*** Begin section ***

Lemma mask_bit (f : ascii -> Z) l i : forall m, Z.testbit (foldl (fun m c => Z.lor m (f c)) m l) i = Z.testbit m i || existsb (fun c => Z.testbit (f c) i) l.
Proof. induction l as [|c l IH]; intros m; cbn [foldl existsb]; [by rewrite orb_false_r|]. by rewrite IH, Z.lor_spec, orb_assoc. Qed.

(** t_mount with options it knows asks once, for the source and the target it names, the type and the data of the last -t and -o, and
    the flags that the letters of all -f stand for, each of them and no other; it succeeds when the kernel does, and stops when it
    does not.  With another number of operands it asks for nothing. *)
Theorem t_mount_asks prog opts source target operands (p : proc K) : opts_fit opts ->
  (forall i, Z.testbit (flags (asked opts source target)) i = existsb (fun c => Z.testbit (default 0 (case_of mount_letters c)) i) (all_letters opts)) /\
  match k_mount (asked opts source target) (kern p) with
  | (inl r, k') => r <> -1 -> t_mount_main prog opts [source; target] p = (Exit EXIT_SUCCESS, Proc k' (errno p) (trace p))
  | (inr e, k') => stopped (t_mount_main prog opts [source; target] p).1 /\ kern (t_mount_main prog opts [source; target] p).2 = k'
  end /\
  (length operands <> 2%nat -> exists q, t_mount_main prog opts operands p = (Exit EXIT_FAILURE, q) /\ kern q = kern p).
Proof.
  intros Hf. split_and!.
  - intros i. cbn [asked flags]. rewrite mask_bit, Z.bits_0. done.
  - unfold t_mount_main. rewrite (bind_Ret _ _ _ _ _ (mount_opts_ok prog opts None 0 None p Hf)). cbv beta iota.
    assert (forall c, or_last c opts None = last_of c opts) as Hor by (intros c; unfold or_last; by destruct (last_of c opts)). rewrite !Hor.
    change (Request source target (last_of "t" opts) (foldl (fun m c => Z.lor m (default 0 (case_of mount_letters c))) 0 (all_letters opts)) (last_of "o" opts)) with (asked opts source target).
    destruct (k_mount (asked opts source target) (kern p)) as [[r|e] k'] eqn:Hk.
    + intros Hr. erewrite bind_Ret by (unfold syscall; rewrite Hk; reflexivity). cbv beta. rewrite (proj2 (Z.eqb_neq r (-1))) by done. by erewrite bind_Ret by reflexivity.
    + erewrite bind_Ret by (unfold syscall; rewrite Hk; reflexivity). cbv beta. change (-1 =? -1) with true. cbv iota.
      assert (wp (errExit (A := unit) (str "mount") ;; exit_ EXIT_SUCCESS) (Proc k' e (trace p)) (fun o q => stopped (A := unit) o /\ kern q = k')) as Hw; [|exact Hw].
      apply wp_bind, wp_errExit. intros o e2 [-> | ->]; (split; [|done]); [by left|by right].
  - intros Hn. unfold t_mount_main. rewrite (bind_Ret _ _ _ _ _ (mount_opts_ok prog opts None 0 None p Hf)). cbv beta iota.
    destruct operands as [|a [|b [|c l]]]; try apply mount_usage_ends. done.
Qed.
End Mount.

(** ** Witnesses *)

#[local] Instance no_messages : Messages := {| ename _ := []; MAX_ENAME := 133; strerror _ := []; EF_DUMPCORE := None |}.

(** Two files with the flags 16 and 64: the second is to get the flag A too, and gets the flag i of the first as well. *)
Definition flagged : proc attrfs := (chiflag_main [str "chiflag"; str "+A"; str "f"; str "g"] some_files).2.

Lemma chiflag_carries_witness : aa (kern flagged) !! 1 = Some (Z.lor 16 FS_NOATIME_FL) /\
  aa (kern flagged) !! 2 = Some (Z.lor 64 (Z.lor 16 FS_NOATIME_FL)).
Proof.
  pose proof (chiflag_carries (str "chiflag") "+" (str "A") Add [str "f"; str "g"] some_files eq_refl ltac:(constructor; [by eexists|constructor]) ltac:(done) eq_refl) as H.
  assert ((chiflag_main [str "chiflag"; str "+A"; str "f"; str "g"] some_files).1 = Exit EXIT_SUCCESS) as Ho by (vm_compute; reflexivity).
  unfold wp in H. change (chiflag_main (str "chiflag" :: ("+"%char :: str "A") :: [str "f"; str "g"]) some_files) with (chiflag_main [str "chiflag"; str "+A"; str "f"; str "g"] some_files) in H.
  rewrite Ho in H. destruct H as [[E|E]|[_ H]]; [discriminate E|discriminate E|].
  destruct (H ltac:(vm_compute; lia) [1; 2] [16; 64]) as [Hres _]; [by repeat constructor|by by_decide|by repeat constructor|].
  split; [exact (Forall2_lookup_lr _ _ _ 0%nat _ _ Hres eq_refl eq_refl)|exact (Forall2_lookup_lr _ _ _ 1%nat _ _ Hres eq_refl eq_refl)].
Defined.

(** chattr of 15-file-attributes gives the second file its own flags and A. *)
Example chattr_does_not_carry : aa (kern (chattr_main [str "chattr"; str "+A"; str "f"; str "g"] some_files).2) !! 2 = Some (Z.lor 64 FS_NOATIME_FL).
Proof. vm_compute. reflexivity. Qed.

(** A first argument that is empty passes the test. *)
Example chiflag_empty : (chiflag_main [str "chiflag"; []; str "f"] some_files).1 = Undef.
Proof. vm_compute. reflexivity. Qed.

#[local] Instance mount_log : MountCall (list request) := { k_mount r k := (inl 0, k ++ [r]) }.

Lemma t_mount_asks_witness :
  t_mount_main (str "t_mount") [("t", str "ext2"); ("f", str "rs"); ("o", str "x"); ("f", str "b"); ("o", str "nogrpid")]%char [str "/dev/sda9"; str "/mydir"] (Proc [] 0 []) =
  (Exit EXIT_SUCCESS, Proc [Request (str "/dev/sda9") (str "/mydir") (Some (str "ext2")) (1 + 16 + 4096) (Some (str "nogrpid"))] 0 []).
Proof.
  refine (proj1 (proj2 (t_mount_asks (str "t_mount") [("t", str "ext2"); ("f", str "rs"); ("o", str "x"); ("f", str "b"); ("o", str "nogrpid")]%char
    (str "/dev/sda9") (str "/mydir") [] (Proc [] 0 []) _)) _); [|done].
  split; [by repeat constructor; auto|by repeat (constructor; [by eexists|]); constructor].
Defined.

*** End section ***

Reproduce the records exactly, keeping every line.

- _Result below_
Lemma mask_bit (f : ascii -> Z) l i : forall m, Z.testbit (foldl (fun m c => Z.lor m (f c)) m l) i = Z.testbit m i || existsb (fun c => Z.testbit (f c) i) l.
Proof. induction l as [|c l IH]; intros m; cbn [foldl existsb]; [by rewrite orb_false_r|]. by rewrite IH, Z.lor_spec, orb_assoc. Qed.

(** t_mount with options it knows asks once, for the source and the target it names, the type and the data of the last -t and -o, and
    the flags that the letters of all -f stand for, each of them and no other; it succeeds when the kernel does, and stops when it
    does not.  With another number of operands it asks for nothing. *)
Theorem t_mount_asks prog opts source target operands (p : proc K) : opts_fit opts ->
  (forall i, Z.testbit (flags (asked opts source target)) i = existsb (fun c => Z.testbit (default 0 (case_of mount_letters c)) i) (all_letters opts)) /\
  match k_mount (asked opts source target) (kern p) with
  | (inl r, k') => r <> -1 -> t_mount_main prog opts [source; target] p = (Exit EXIT_SUCCESS, Proc k' (errno p) (trace p))
  | (inr e, k') => stopped (t_mount_main prog opts [source; target] p).1 /\ kern (t_mount_main prog opts [source; target] p).2 = k'
  end /\
  (length operands <> 2%nat -> exists q, t_mount_main prog opts operands p = (Exit EXIT_FAILURE, q) /\ kern q = kern p).
Proof.
  intros Hf. split_and!.
  - intros i. cbn [asked flags]. rewrite mask_bit, Z.bits_0. done.
  - unfold t_mount_main. rewrite (bind_Ret _ _ _ _ _ (mount_opts_ok prog opts None 0 None p Hf)). cbv beta iota.
    assert (forall c, or_last c opts None = last_of c opts) as Hor by (intros c; unfold or_last; by destruct (last_of c opts)). rewrite !Hor.
    change (Request source target (last_of "t" opts) (foldl (fun m c => Z.lor m (default 0 (case_of mount_letters c))) 0 (all_letters opts)) (last_of "o" opts)) with (asked opts source target).
    destruct (k_mount (asked opts source target) (kern p)) as [[r|e] k'] eqn:Hk.
    + intros Hr. erewrite bind_Ret by (unfold syscall; rewrite Hk; reflexivity). cbv beta. rewrite (proj2 (Z.eqb_neq r (-1))) by done. by erewrite bind_Ret by reflexivity.
    + erewrite bind_Ret by (unfold syscall; rewrite Hk; reflexivity). cbv beta. change (-1 =? -1) with true. cbv iota.
      assert (wp (errExit (A := unit) (str "mount") ;; exit_ EXIT_SUCCESS) (Proc k' e (trace p)) (fun o q => stopped (A := unit) o /\ kern q = k')) as Hw; [|exact Hw].
      apply wp_bind, wp_errExit. intros o e2 [-> | ->]; (split; [|done]); [by left|by right].
  - intros Hn. unfold t_mount_main. rewrite (bind_Ret _ _ _ _ _ (mount_opts_ok prog opts None 0 None p Hf)). cbv beta iota.
    destruct operands as [|a [|b [|c l]]]; try apply mount_usage_ends. done.
Qed.
End Mount.

(** ** Witnesses *)

#[local] Instance no_messages : Messages := {| ename _ := []; MAX_ENAME := 133; strerror _ := []; EF_DUMPCORE := None |}.

(** Two files with the flags 16 and 64: the second is to get the flag A too, and gets the flag i of the first as well. *)
Definition flagged : proc attrfs := (chiflag_main [str "chiflag"; str "+A"; str "f"; str "g"] some_files).2.

Lemma chiflag_carries_witness : aa (kern flagged) !! 1 = Some (Z.lor 16 FS_NOATIME_FL) /\
  aa (kern flagged) !! 2 = Some (Z.lor 64 (Z.lor 16 FS_NOATIME_FL)).
Proof.
  pose proof (chiflag_carries (str "chiflag") "+" (str "A") Add [str "f"; str "g"] some_files eq_refl ltac:(constructor; [by eexists|constructor]) ltac:(done) eq_refl) as H.
  assert ((chiflag_main [str "chiflag"; str "+A"; str "f"; str "g"] some_files).1 = Exit EXIT_SUCCESS) as Ho by (vm_compute; reflexivity).
  unfold wp in H. change (chiflag_main (str "chiflag" :: ("+"%char :: str "A") :: [str "f"; str "g"]) some_files) with (chiflag_main [str "chiflag"; str "+A"; str "f"; str "g"] some_files) in H.
  rewrite Ho in H. destruct H as [[E|E]|[_ H]]; [discriminate E|discriminate E|].
  destruct (H ltac:(vm_compute; lia) [1; 2] [16; 64]) as [Hres _]; [by repeat constructor|by by_decide|by repeat constructor|].
  split; [exact (Forall2_lookup_lr _ _ _ 0%nat _ _ Hres eq_refl eq_refl)|exact (Forall2_lookup_lr _ _ _ 1%nat _ _ Hres eq_refl eq_refl)].
Defined.

(** chattr of 15-file-attributes gives the second file its own flags and A. *)
Example chattr_does_not_carry : aa (kern (chattr_main [str "chattr"; str "+A"; str "f"; str "g"] some_files).2) !! 2 = Some (Z.lor 64 FS_NOATIME_FL).
Proof. vm_compute. reflexivity. Qed.

(** A first argument that is empty passes the test. *)
Example chiflag_empty : (chiflag_main [str "chiflag"; []; str "f"] some_files).1 = Undef.
Proof. vm_compute. reflexivity. Qed.

#[local] Instance mount_log : MountCall (list request) := { k_mount r k := (inl 0, k ++ [r]) }.

Lemma t_mount_asks_witness :
  t_mount_main (str "t_mount") [("t", str "ext2"); ("f", str "rs"); ("o", str "x"); ("f", str "b"); ("o", str "nogrpid")]%char [str "/dev/sda9"; str "/mydir"] (Proc [] 0 []) =
  (Exit EXIT_SUCCESS, Proc [Request (str "/dev/sda9") (str "/mydir") (Some (str "ext2")) (1 + 16 + 4096) (Some (str "nogrpid"))] 0 []).
Proof.
  refine (proj1 (proj2 (t_mount_asks (str "t_mount") [("t", str "ext2"); ("f", str "rs"); ("o", str "x"); ("f", str "b"); ("o", str "nogrpid")]%char
    (str "/dev/sda9") (str "/mydir") [] (Proc [] 0 []) _)) _); [|done].
  split; [by repeat constructor; auto|by repeat (constructor; [by eexists|]); constructor].
Defined.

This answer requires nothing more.